Es un escándalo que las mujeres irlandesas se enfrenten a la cárcel por abortar
El 30 de marzo Donald Trump declaró que las mujeres que abortan ilegalmente deberían ser sancionadas. El mundo gritó de incredulidad. Un dedo global señaló esas palabras, las mujeres republicanas le retiraron su apoyo. Anoche, menos de una semana después, Trump perdió las primarias en Wisconsin, una contienda que hace menos de ocho días, esperaba ganar sobradamente.
El lunes 4 de abril, una mujer joven de Irlanda del Norte fue condenada por un un juez del Tribunal de Belfast por tener un aborto.

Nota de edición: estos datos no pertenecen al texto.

(** ** What a trace shows *)

Definition claims_of (t : list Label) : list ClaimedTask :=
  omap (fun l => match l with Claim_returns (Ok c) => Some c | _ => None end) t.
Definition claim_results (t : list Label) : list (StatusOr ClaimedTask) :=
  omap (fun l => match l with Claim_returns r => Some r | _ => None end) t.
Definition claim_calls (t : list Label) : nat := length (claim_results t).
Definition spurious (t : list Label) : nat :=
  length (omap (fun l => match l with Spurious_wakeup => Some tt | _ => None end) t).
Definition pushed (t : list Label) : list QueuedTask :=
  omap (fun l => match l with Push item => Some item | _ => None end) t.
Definition taken (t : list Label) : list QueuedTask :=
  omap (fun l => match l with Take item => Some item | _ => None end) t.
Definition executions (t : list Label) : list (QueuedTask * StatusOr string) :=
  omap (fun l => match l with Execution_returns item r => Some (item, r) | _ => None end) t.

(** The messages of the successful executions and the first failure. *)
Definition messages_of (l : list (QueuedTask * StatusOr string)) : list string :=
  omap (fun e => match e.2 with Ok m => Some m | Err _ => None end) l.
Definition first_failure (l : list (QueuedTask * StatusOr string)) : Status :=
  foldl (fun first e => match e.2 with Ok _ => first | Err s => if ok first then s else first end) Status_Ok l.

(** The error of a call of ClaimNextReady, if it is one: that nothing is ready
    is none, a task that the plan has not is. *)
Definition claim_failure (indices : gmap string nat) (r : StatusOr ClaimedTask) : option Status :=
  match r with
  | Err e => if bool_decide (code e = StatusCode.kNotFound) then None else Some e
  | Ok c =>
      match indices !! claimed_task_id c with
      | Some _ => None
      | None => Some (Internal "claimed task is missing from frozen plan")
      end
  end.
Definition producer_failure (indices : gmap string nat) (l : list (StatusOr ClaimedTask)) : Status :=
  foldl (fun e r => default e (claim_failure indices r)) Status_Ok l.

(** What the calls seen should make the command return. *)
Definition expected_result (indices : gmap string nat) (t : list Label) : Status :=
  if negb (ok (producer_failure indices (claim_results t))) then producer_failure indices (claim_results t)
  else if negb (ok (first_failure (executions t))) then first_failure (executions t)
  else match claims_of t with
       | [] => mkStatus StatusCode.kNotFound "no eligible ready task exists"
       | _ => Status_Ok
       end.

Definition item_of (w : Worker) : option QueuedTask := match w with Executing item => Some item | _ => None end.
Definition executing (ws : list Worker) : list QueuedTask := omap item_of ws.

(** The claim in the producer's hands, on its way to the queue or refused. *)
Definition in_hand (indices : gmap string nat) (s : Pool) (pending : list ClaimedTask) : Prop :=
  match producer s with
  | Pushing item => pending = [claim item] /\ indices !! claimed_task_id (claim item) = Some (asset_index item)
  | AtWait | Suspended | Claiming | Pushed => pending = []
  | _ => pending = [] \/ exists c, pending = [c] /\ indices !! claimed_task_id c = None
           /\ producer_error s = Internal "claimed task is missing from frozen plan"
  end.

Definition is_done (p : Producer) : bool := match p with Left | Joining | Finished => true | _ => false end.
(** In its loop: as many calls of ClaimNextReady as claims. *)
Definition is_claiming (p : Producer) : bool :=
  match p with AtWait | Suspended | Claiming | Pushing _ | Pushed => true | _ => false end.
Definition has_room (p : Producer) : bool := match p with Claiming | Pushing _ => true | _ => false end.

(** The invariant of a run, on its trace and its last state. *)
Record invariant (indices : gmap string nat) (count : nat) (t : list Label) (s : Pool) : Prop := {
  inv_fifo : pushed t = taken t ++ queue s;
  inv_taken : taken t ≡ₚ (executions t).*1 ++ executing (workers s);
  inv_claims : exists pending, claims_of t = (claim <$> pushed t) ++ pending /\ in_hand indices s pending;
  inv_indices : Forall (fun item => indices !! claimed_task_id (claim item) = Some (asset_index item)) (pushed t);
  inv_count : claimed_count s = Z.of_nat (length (claims_of t));
  inv_capacity : (length (queue s) + (if has_room (producer s) then 1 else 0) <= queue_capacity)%nat;
  inv_done : producer_done s = is_done (producer s);
  inv_returned : Returned ∈ workers s -> producer_done s = true /\ queue s = [];
  inv_finished : producer s = Finished -> Forall (eq Returned) (workers s);
  inv_messages : messages s = messages_of (executions t);
  inv_error : first_error s = first_failure (executions t);
  inv_workers : length (workers s) = count;
  inv_producer_error : producer_error s = producer_failure indices (claim_results t);
  inv_calls : (claim_calls t <= length (claims_of t) + (if is_claiming (producer s) then 0 else 1))%nat;
}.

(** No wakeup is lost: who sleeps has nothing to do, or will be notified. *)
Definition will_notify (p : Producer) : Prop := p = Pushed \/ p = Left.
Record no_lost_wakeup (s : Pool) : Prop := {
  sleeping_workers : Sleeping ∈ workers s -> worker_wakes s = false \/ will_notify (producer s);
  suspended_producer : producer s = Suspended -> producer_wakes s = false;
}.

Lemma executing_insert (ws : list Worker) i (a b : Worker) :
  ws !! i = Some a ->
  omap item_of [a] ++ executing (<[i := b]> ws) ≡ₚ omap item_of [b] ++ executing ws.
Proof.
  unfold executing. revert i. induction ws as [|w ws IH]; intros [|i] Hi; [done|done| |].
  - injection Hi as ->. cbn [list_insert insert list_omap omap]. simpl. destruct (item_of a), (item_of b); simpl; try done.
    apply Permutation_swap.
  - specialize (IH i Hi). simpl in *. destruct (item_of w) as [x|]; [|done].
    destruct (item_of a) as [y|], (item_of b) as [z|]; simpl in *.
    + rewrite (Permutation_swap x y), IH. apply Permutation_swap.
    + by rewrite (Permutation_swap x y), IH.
    + rewrite IH. apply Permutation_swap.
    + by rewrite IH.
Qed.

Lemma elem_of_set_worker (ws : list Worker) i w x : x ∈ <[i := w]> ws -> x = w \/ x ∈ ws.
Proof.
  intros Hx. apply list_elem_of_lookup in Hx as [j Hj]. apply list_lookup_insert_Some in Hj as [(_&<-&_)|[_ Hj]];
    [by left|]. right. by eapply list_elem_of_lookup_2.
Qed.

Lemma first_failure_app l e : first_failure (l ++ [e]) =
  match e.2 with Ok _ => first_failure l | Err s => if ok (first_failure l) then s else first_failure l end.
Proof. unfold first_failure. by rewrite foldl_app. Qed.

Lemma pushed_app t l : pushed (t ++ [l]) = pushed t ++ match l with Push item => [item] | _ => [] end.
Proof. unfold pushed. rewrite omap_app. by destruct l. Qed.
Lemma taken_app t l : taken (t ++ [l]) = taken t ++ match l with Take item => [item] | _ => [] end.
Proof. unfold taken. rewrite omap_app. by destruct l. Qed.
Lemma executions_app t l :
  executions (t ++ [l]) = executions t ++ match l with Execution_returns item r => [(item, r)] | _ => [] end.
Proof. unfold executions. rewrite omap_app. by destruct l. Qed.
Lemma claims_app t l :
  claims_of (t ++ [l]) = claims_of t ++ match l with Claim_returns (Ok c) => [c] | _ => [] end.
Proof. unfold claims_of. rewrite omap_app. by destruct l as [| |[]| | |]. Qed.
Lemma claim_results_app t l :
  claim_results (t ++ [l]) = claim_results t ++ match l with Claim_returns r => [r] | _ => [] end.
Proof. unfold claim_results. rewrite omap_app. by destruct l. Qed.
Lemma producer_failure_app indices l r :
  producer_failure indices (l ++ [r]) = default (producer_failure indices l) (claim_failure indices r).
Proof. unfold producer_failure. by rewrite foldl_app. Qed.

Ltac trace_step :=
  unfold claim_calls in *;
  rewrite ?pushed_app, ?taken_app, ?executions_app, ?claims_app, ?claim_results_app, ?app_nil_r; cbn [app].

Section Preserved.
Context (indices : gmap string nat) (count : nat).
Local Notation inv := (invariant indices count).

Lemma inv_start : inv [] (start count).
Proof.
  unfold start. split; cbn; try done.
  - unfold executing. by induction count.
  - exists []. by split.
  - lia.
  - by intros [? _]%elem_of_replicate.
  - by rewrite length_replicate.
Qed.

Ltac producer_case Hp :=
  unfold in_hand, set_producer, set_queue in *; rewrite Hp in *; cbn [is_done has_room is_claiming] in *.

(** The producer's steps keep the workers and what they did. *)
Lemma inv_producer_check t s :
  inv t s -> producer s = AtWait -> producer_wakes s = true -> inv (t ++ [Internal_step]) (producer_checks s).
Proof.
  intros [H1 H2 (pend&H3&H4) H5 H6 H7 H8 H9 H10 H11 H12 H13 H14 H15] Hp Hw. unfold producer_checks.
  producer_case Hp. subst pend. split; cbn; trace_step; try done.
  - exists []. split; [by rewrite H3|]. destruct (ok (first_error s)); cbn; auto.
  - unfold producer_wakes in Hw. destruct (ok (first_error s)); cbn in *; [|lia].
    rewrite orb_false_r in Hw. apply Nat.leb_le in Hw. unfold queue_capacity. lia.
  - by destruct (ok (first_error s)).
  - by destruct (ok (first_error s)).
  - destruct (ok (first_error s)); cbn; lia.
Qed.

Lemma inv_producer_claim t s r :
  inv t s -> producer s = Claiming -> inv (t ++ [Claim_returns r]) (producer_claims indices r s).
Proof.
  intros [H1 H2 (pend&H3&H4) H5 H6 H7 H8 H9 H10 H11 H12 H13 H14 H15] Hp. unfold producer_claims.
  producer_case Hp. subst pend. rewrite app_nil_r in H3.
  destruct r as [c|e]; [destruct (indices !! claimed_task_id c) as [i|] eqn:Hi|];
    split; cbn; trace_step; rewrite ?producer_failure_app, ?length_app; cbn [claim_failure length]; rewrite ?Hi;
    try done; try lia.
  - exists [c]. by rewrite H3.
  - exists [c]. rewrite H3. split; [done|]. right. by exists c.
  - exists []. rewrite app_nil_r. auto.
  - by case_bool_decide.
Qed.

Lemma inv_producer_push t s item :
  inv t s -> producer s = Pushing item -> inv (t ++ [Push item]) (producer_pushes item s).
Proof.
  intros [H1 H2 (pend&H3&H4) H5 H6 H7 H8 H9 H10 H11 H12 H13 H14 H15] Hp. unfold producer_pushes.
  producer_case Hp. destruct H4 as [-> Hi].
  split; cbn; trace_step; try done; try lia.
  - by rewrite H1, app_assoc.
  - exists []. by rewrite fmap_app, H3, app_nil_r.
  - apply Forall_app. by split; [|constructor].
  - rewrite length_app. cbn. lia.
  - intros Hr. destruct (H9 Hr). congruence.
Qed.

El mundo entero sacó sus uñas.
Todos entendemos que en lugares distintos las mismas historias tienen diferente peso en las noticias. Pero Estados Unidos y Reino Unido son dos mundos muy cercanos. Nos gustan las mismas películas, leemos los mimos libros, compartimos las mismas ideas de belleza. A veces incluso nos reímos por las mismas cosas. Y atesoramos el mismo sentido de la humanidad. A ambos lados del Atlántico la idea de los derechos humanos, de la autonomía de la mujer y del derecho son fundamentales.
Sin embargo, en Estado Unidos un bufón, incluso un bufón que es el candidato favorito del Partido Republicano, puede terminar arruinando todas sus posibilidades no por alguna de sus absurdas respuestas sobre, digamos, inmigración, sino por el ultraje que supone para los miembros de su partido una propuesta tan descabellada como que una mujer no pueda tener el control de su cuerpo.

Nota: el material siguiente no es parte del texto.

(* ===== verification/UploadLogic.v ===== *)
(** * UploadLogic: names and transactions of the upload receiver

    The names the receiver stores files under are single safe components and
    the search for an unused one ends.  An operation in a transaction leaves
    the committed database as it was, or as its body left the working one:
    [effect] states it of every operation, whatever calls fail, and the [wp]
    lemmas give what the bodies do. *)

From stdpp Require Import pretty.
From S2P Require Import Prelude Status Bytes RelativePath Assets Sqlite Logic UploadStore.

(** ** Names *)

Lemma str_any_app f a b : str_any f (a +:+ b) = str_any f a || str_any f b.
Proof. induction a as [|c a IH]; [done|]. simpl. by rewrite IH, orb_assoc. Qed.

Lemma str_any_contains f c s : f c = true -> str_any f s = false -> str_contains c s = false.
Proof.
  intros Hc. induction s as [|d s IH]; [done|]. simpl. intros [Hd Hs]%orb_false_iff.
  rewrite IH, orb_false_r by done. destruct (Ascii.eqb_spec d c) as [->|]; [congruence|done].
Qed.

Lemma str_any_take_drop f n s : str_any f s = false -> str_any f (str_take n s) = false /\ str_any f (str_drop n s) = false.
Proof. rewrite <- (str_take_drop n s) at 1. rewrite str_any_app. by intros [? ?]%orb_false_iff. Qed.

(** Decimal digits. *)
Lemma str_any_pretty_go f n s :
  (forall d, (d < 10)%N -> f (pretty_N_char d) = false) -> str_any f s = false -> str_any f (pretty_N_go n s) = false.
Proof.
  intros Hf. revert s. induction (N.lt_wf_0 n) as [n _ IH]; intros s Hs.
  destruct (decide (0 < n)%N) as [Hn|Hn]; [|by assert (n = 0%N) as -> by lia].
  rewrite pretty_N_go_step by done. apply IH; [by apply N.div_lt|].
  simpl. rewrite Hf, Hs; [done|]. by apply N.mod_lt.
Qed.
Lemma str_any_pretty f (n : N) : (forall d, (d < 10)%N -> f (pretty_N_char d) = false) -> str_any f (pretty n) = false.
Proof.
  intros Hf. unfold pretty, pretty_N. case_decide; [|by apply str_any_pretty_go].
  pose proof (Hf 0%N eq_refl) as H0. simpl in *. by rewrite H0.
Qed.

Definition safe_name (s : string) : Prop :=
  s <> "" /\ s <> "." /\ s <> ".." /\ str_any unsafe_byte s = false.

Lemma SafeFilename_Ok original name : SafeFilename original = Ok name -> name = original /\ safe_name name.
Proof.
  unfold SafeFilename. destruct (str_empty original) eqn:He; [done|].
  destruct (bool_decide_reflect (original = ".")); [done|]. destruct (bool_decide_reflect (original = "..")); [done|].
  simpl. destruct (_ <? _); [done|]. destruct (str_any _ _) eqn:Ha; [done|]. intros [= <-].
  split; [done|]. split_and!; try done. by intros ->.
Qed.

(** A stored name has no NUL and no separator. *)
Lemma safe_name_plain s : safe_name s -> str_contains NUL s = false /\ str_contains "/" s = false.
Proof. intros (_&_&_&Ha). by split; apply (str_any_contains unsafe_byte). Qed.

Lemma collision_suffix_parts value suffix :
  (suffix <> 1)%N -> exists a b, value = a +:+ b /\ WithCollisionSuffix value suffix = a +:+ ("__" +:+ pretty suffix) +:+ b.
Proof.
  intros Hs. unfold WithCollisionSuffix. rewrite (proj2 (N.eqb_neq _ _) Hs).
  destruct (rfind dot value) as [[|n]|]; [|exists (str_take (S n) value), (str_drop (S n) value)|];
    [exists value, ""|by rewrite str_take_drop|exists value, ""]; by rewrite !str_app_nil.
Qed.

Lemma str_length_cat (a b c : string) :
  String.length (a +:+ b +:+ c) = (String.length a + String.length b + String.length c)%nat.
Proof. rewrite !str_length_app. lia. Qed.

Lemma collision_suffix_safe name suffix : safe_name name -> safe_name (WithCollisionSuffix name suffix).
Proof.
  intros Hsafe. destruct (decide (suffix = 1%N)) as [->|Hs]; [done|].
  destruct (collision_suffix_parts name suffix Hs) as (a&b&Hname&->). destruct Hsafe as (Hne&_&_&Ha).
  assert (3 <= String.length (a +:+ ("__" +:+ pretty suffix) +:+ b))%nat as Hlen.
  { rewrite Hname in Hne. rewrite str_length_cat, str_length_app. simpl.
    destruct a; simpl; [|lia]. destruct b; simpl; [done|lia]. }
  rewrite Hname, str_any_app in Ha. apply orb_false_iff in Ha as [Ha Hb].
  split_and!; [intros He; rewrite He in Hlen; simpl in Hlen; lia..|].
  rewrite str_any_app, Ha, str_any_app, str_any_app, Hb, str_any_pretty; [done|].
  intros d Hd. unfold pretty_N_char. by repeat case_match.
Qed.

Lemma collision_suffix_longer name i :
  (i <> 1)%N -> (String.length name < String.length (WithCollisionSuffix name i))%nat.
Proof.
  intros Hi. destruct (collision_suffix_parts name i Hi) as (a&b&->&->).
  rewrite str_length_cat, !str_length_app. simpl. lia.
Qed.

(** Different suffixes give different names. *)
Lemma collision_suffix_inj name i j : WithCollisionSuffix name i = WithCollisionSuffix name j -> i = j.
Proof.
  destruct (decide (i = 1%N)) as [->|Hi], (decide (j = 1%N)) as [->|Hj]; [done|..].
  - pose proof (collision_suffix_longer name j Hj) as Hl. intros Heq. rewrite <- Heq in Hl.
    change (WithCollisionSuffix name 1) with name in Hl. lia.
  - pose proof (collision_suffix_longer name i Hi) as Hl. intros Heq. rewrite Heq in Hl.
    change (WithCollisionSuffix name 1) with name in Hl. lia.
  - unfold WithCollisionSuffix. rewrite !(proj2 (N.eqb_neq _ _)) by done.
    assert (forall a b : string, a +:+ ("__" +:+ pretty i) +:+ b = a +:+ ("__" +:+ pretty j) +:+ b -> i = j) as Hmid.
    { intros a b Heq. pose proof (f_equal String.length Heq) as Hl. rewrite !str_length_cat, !str_length_app in Hl.
      apply str_app_inj_l in Heq. rewrite !str_app_assoc in Heq. apply str_app_inj_l in Heq.
      apply str_app_inj_length in Heq as [Hp _]; [by apply (inj pretty) in Hp|lia]. }
    destruct (rfind dot name) as [[|n]|]; [|apply Hmid|];
      rewrite <- (str_app_nil ("__" +:+ pretty i)), <- (str_app_nil ("__" +:+ pretty j)); apply Hmid.
Qed.

(** The names tried when all of [fuel + 1] are used. *)
Lemma unused_name_None fuel used name i :
  unused_name fuel used name (WithCollisionSuffix name i) i = None ->
  forall k, (k <= fuel)%nat -> WithCollisionSuffix name (i + N.of_nat k) ∈ used.
Proof.
  revert i. induction fuel as [|fuel IH]; intros i; simpl; case_decide as Hu; try done.
  - intros _ [|k] Hk; [by rewrite N.add_0_r|lia].
  - intros Hn [|k] Hk; [by rewrite N.add_0_r|].
    replace (i + N.of_nat (S k))%N with (i + 1 + N.of_nat k)%N by lia. apply IH; [done|lia].
Qed.

(** The search ends, with a name that is not used. *)
Lemma unused_name_total used name : exists candidate, unused_name (size used) used name name 1 = Some candidate.
Proof.
  destruct (unused_name (size used) used name name 1) as [c|] eqn:Hn; [by exists c|]. exfalso.
  pose proof (unused_name_None (size used) used name 1 Hn) as Hall.
  set (names := (fun k => WithCollisionSuffix name (1 + N.of_nat k)) <$> seq 0 (S (size used))).
  assert (list_to_set names ⊆ used) as Hsub.
  { intros s. rewrite elem_of_list_to_set. unfold names. intros (k&->&Hk)%list_elem_of_fmap.
    apply elem_of_seq in Hk. apply Hall. lia. }
  apply subseteq_size in Hsub. rewrite size_list_to_set in Hsub.
  - unfold names in Hsub. rewrite length_fmap, length_seq in Hsub. lia.
  - apply NoDup_fmap_2_strong; [|apply NoDup_seq]. intros x y _ _ Hxy%collision_suffix_inj. lia.
Qed.

Lemma unused_name_Some fuel used name i candidate :
  unused_name fuel used name (WithCollisionSuffix name i) i = Some candidate ->
  candidate ∉ used /\ exists j, candidate = WithCollisionSuffix name j.
Proof.
  revert i. induction fuel as [|fuel IH]; intros i; simpl; case_decide as Hu; try done.
  - intros [= <-]. eauto.
  - by intros H%IH.
  - intros [= <-]. eauto.
Qed.

(** ** Transactions *)

#[local] Arguments rollback : simpl never.
#[local] Arguments Exec : simpl never.
#[local] Arguments transact : simpl never.

Lemma transact_agree {DB} f g cmd (s : Conn DB) :
  (transact f cmd s).2 = (transact g cmd s).2 /\ is_ok (transact f cmd s).1 = is_ok (transact g cmd s).1.
Proof.
  unfold transact. destruct (next_fault s) as [[e|] s']; [done|]. by destruct cmd, (working s').
Qed.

En una parte del Reino Unido, un país donde la gran mayoría de las mujeres ha disfrutado de su derecho al aborto durante cerca de 50 años, una chica casi adolescente, desesperada y sola, compra pastillas en Internet para provocarse un aborto y ahora tiene una condena criminal y una sentencia suspendida por dos años.

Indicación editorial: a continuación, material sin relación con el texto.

(** ** Comparing tokens *)

Lemma to_uint8_land z : to_uint8 z = Z.land z (Z.ones 8).
Proof. unfold to_uint8. by rewrite Z.land_ones by lia. Qed.

Lemma to_uint8_idem z : to_uint8 (to_uint8 z) = to_uint8 z.
Proof. unfold to_uint8. by rewrite Z.mod_mod by lia. Qed.

Lemma to_uint8_zero a x : 0 <= x < 256 -> (to_uint8 (Z.lor a x) = 0 <-> to_uint8 a = 0 /\ x = 0).
Proof.
  intros Hx. rewrite !to_uint8_land, Z.land_lor_distr_l. rewrite <- to_uint8_land, <- (to_uint8_land x).
  unfold to_uint8 at 2. rewrite (Z.mod_small x) by lia. by rewrite Z.lor_eq_0_iff.
Qed.

Lemma padded_xor p e i : 0 <= Z.lxor (padded p i) (padded e i) < 256.
Proof.
  pose proof (Z_of_byte_range (byte_get p i)) as Hp. pose proof (Z_of_byte_range (byte_get e i)) as He.
  unfold padded. split; [apply Z.lxor_nonneg; lia|].
  assert (Z.lxor (Z_of_byte (byte_get p i)) (Z_of_byte (byte_get e i)) =
          to_uint8 (Z.lxor (Z_of_byte (byte_get p i)) (Z_of_byte (byte_get e i)))) as ->.
  { rewrite to_uint8_land. apply Z.bits_inj'. intros n Hn. rewrite Z.land_spec, Z.lxor_spec, Z.testbit_ones_nonneg by lia.
    destruct (Z.ltb_spec n 8); [by rewrite andb_true_r|]. rewrite andb_false_r.
    assert (forall z, 0 <= z < 256 -> Z.testbit z n = false) as Hhigh; [|by rewrite !Hhigh].
    intros z Hz. destruct (decide (z = 0)) as [->|]; [apply Z.bits_0|]. apply Z.bits_above_log2; [lia|].
    apply Z.lt_le_trans with 8; [|done]. apply Z.log2_lt_pow2; [lia|]. simpl. lia. }
  unfold to_uint8. apply Z.mod_pos_bound. lia.
Qed.

Lemma difference_zero p e l d :
  to_uint8 (foldl (fun d i => to_uint8 (Z.lor d (Z.lxor (padded p i) (padded e i)))) d l) = 0
  <-> to_uint8 d = 0 /\ Forall (fun i => byte_get p i = byte_get e i) l.
Proof.
  revert d. induction l as [|i l IH]; intros d; simpl; [split; [intros H; split; [exact H|constructor]|intros [H _]; exact H]|].
  rewrite IH, to_uint8_idem, to_uint8_zero, Forall_cons by apply padded_xor. rewrite Z.lxor_eq_0_iff. unfold padded.
  split; [intros [[? Hi] ?]; split; [done|split; [by apply Z_of_byte_inj|done]]|intros [? [-> ?]]; done].
Qed.

Lemma byte_get_end s i : (String.length s <= i)%nat -> byte_get s i = NUL.
Proof.
  unfold byte_get. revert i. induction s as [|c s IH]; intros i Hi; [done|]. destruct i as [|i]; simpl in *; [lia|].
  apply IH. lia.
Qed.

Lemma token_equals p e :
  ConstantTimeTokenEquals p e = true <->
  to_uint8 (Z.lxor (str_size p) (str_size e)) = 0 /\ forall i, byte_get p i = byte_get e i.
Proof.
  unfold ConstantTimeTokenEquals. rewrite Z.eqb_eq. set (d := to_uint8 (Z.lxor (str_size p) (str_size e))).
  set (n := Nat.max (String.length p) (String.length e)).
  assert (forall z l, to_uint8 z = z -> to_uint8 (foldl (fun d i => to_uint8 (Z.lor d (Z.lxor (padded p i) (padded e i)))) z l)
    = foldl (fun d i => to_uint8 (Z.lor d (Z.lxor (padded p i) (padded e i)))) z l) as Hnarrow.
  { intros z l. revert z. induction l as [|i l IH]; intros z Hz; [done|]. simpl. by apply IH, to_uint8_idem. }
  assert (to_uint8 d = d) as Hd by apply to_uint8_idem.
  rewrite <- Hnarrow, difference_zero, Hd by done. rewrite Forall_forall. split; intros [H0 Hall]; (split; [done|]); intros i.
  - destruct (decide (i < n)%nat) as [Hi|Hi]; [apply Hall, elem_of_seq; lia|]. rewrite !byte_get_end; [done|lia..].
  - intros _. apply Hall.
Qed.

Lemma byte_get_eq p e :
  str_contains NUL p = false -> str_contains NUL e = false -> (forall i, byte_get p i = byte_get e i) -> p = e.
Proof.
  revert e. induction p as [|c p IH]; intros [|d e]; simpl; try done.
  - intros _ [Hd _]%orb_false_iff Hall. specialize (Hall 0%nat). cbn in Hall. subst. by rewrite Ascii.eqb_refl in Hd.
  - intros [Hc _]%orb_false_iff _ Hall. specialize (Hall 0%nat). cbn in Hall. subst. by rewrite Ascii.eqb_refl in Hc.
  - intros [_ Hp]%orb_false_iff [_ He]%orb_false_iff Hall. pose proof (Hall 0%nat) as H0. cbn in H0. subst d.
    f_equal. apply IH; [done..|]. intros i. apply (Hall (S i)).
Qed.

Lemma byte_get_nuls i : byte_get (array_of 256 (fun _ => NUL)) i = NUL.
Proof.
  destruct (decide (i < 256)%nat) as [Hi|Hi]; [|apply byte_get_end; change (String.length (array_of 256 _)) with 256%nat; lia].
  assert (forallb (fun i => Ascii.eqb (byte_get (array_of 256 (fun _ => NUL)) i) NUL) (seq 0 256) = true) as Hall
    by (vm_compute; reflexivity).
  rewrite forallb_forall in Hall. specialize (Hall i). rewrite in_seq in Hall. apply Ascii.eqb_eq, Hall. lia.
Qed.

Lemma byte_get_padded e i : byte_get (e +:+ array_of 256 (fun _ => NUL)) i = byte_get e i.
Proof.
  revert i. induction e as [|c e IH]; intros i.
  - change ("" +:+ array_of 256 (fun _ => NUL)) with (array_of 256 (fun _ => NUL)). rewrite byte_get_nuls. by destruct i.
  - destruct i as [|i]; [done|]. apply (IH i).
Qed.

(** Comparing tokens is exact for texts without NUL bytes; but since the
    difference of the sizes is narrowed to eight bits, a token followed by 256
    NUL bytes is taken for the token. *)
Lemma token_comparison_ignores_padding :
  (forall p e, str_contains NUL p = false -> str_contains NUL e = false ->
     ConstantTimeTokenEquals p e = true <-> p = e)
  /\ (forall e, ConstantTimeTokenEquals (e +:+ array_of 256 (fun _ => NUL)) e = true).
Proof.
  split.
  - intros p e Hp He. rewrite token_equals. split; [intros [_ Hall]; by apply byte_get_eq|intros ->].
    by rewrite Z.lxor_nilpotent.
  - intros e. apply token_equals. split.
    + unfold str_size. rewrite str_length_app, Nat2Z.inj_add. change (Z.of_nat (String.length (array_of 256 _))) with (2 ^ 8).
      rewrite to_uint8_land. apply Z.bits_inj'. intros n Hn. rewrite Z.land_spec, Z.lxor_spec, Z.bits_0, Z.testbit_ones_nonneg by lia.
      destruct (Z.ltb_spec n 8); [|by rewrite andb_false_r].
      rewrite <- (Z.mod_pow2_bits_low (_ + 2 ^ 8) 8 n), <- Z.add_mod_idemp_r, Z.mod_same, Z.add_0_r by lia.
      by rewrite Z.mod_pow2_bits_low, xorb_nilpotent by lia.
    + apply byte_get_padded.
Qed.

Los abortos en Irlanda del Norte están regulados por una ley elaborada en 1861. No ha habido ningún cambio desde entonces. En 2013 apareció una nueva guía para doctores y otros trabajadores sanitarios. Esta tuvo un efecto tan negativo en la provisión de servicios de interrupción del embarazo –que estaba disponible en muy pocas circunstancias– que el número de médicos que los practicaban se derrumbó. Se les advertía de que si se consideraba que habían quebrado la ley se enfrentarían a una pena de cadena perpetua. Hace dos años el número había bajado ya a 51 profesionales, y en el último con datos disponibles, la cifra era de apenas 16.
Hace 15 días se publicaron nuevas directrices para médicos sobre el aborto, ligeramente más liberales. Estas quizá, aunque no sea su intención, reduzcan el número de mujeres que se ven obligadas a viajar a Inglaterra para poder abortar. Es un paso en la dirección correcta, pero muy, muy pequeño.
El estado de las leyes del aborto a los dos lados de la frontera irlandesa son un insulto para las mujeres de todo el mundo. Y resulta más extraordinario cuando estas conviven en sociedades cada vez más prósperas y abiertas al exterior. Es un escándalo que miles de mujeres sean degradadas a un costoso y solitario viaje por mar o aire hacia Inglaterra, apoyadas solo por generosos y y valientes voluntarios. O se enfrentan a lo anterior, o corren el riesgo de ser perseguidas por adquirir fármacos para inducirse un aborto.
Es un insulto para la autonomía de las mujeres, para nuestro derecho a decidir, para nuestra libertad. Pero también es un insulto la misma idea de la ley. ¿No hay un nombre para describir aquellos países donde se permite que los prejuicios religiosos dicten la ley? ¿Algo así como teocracia?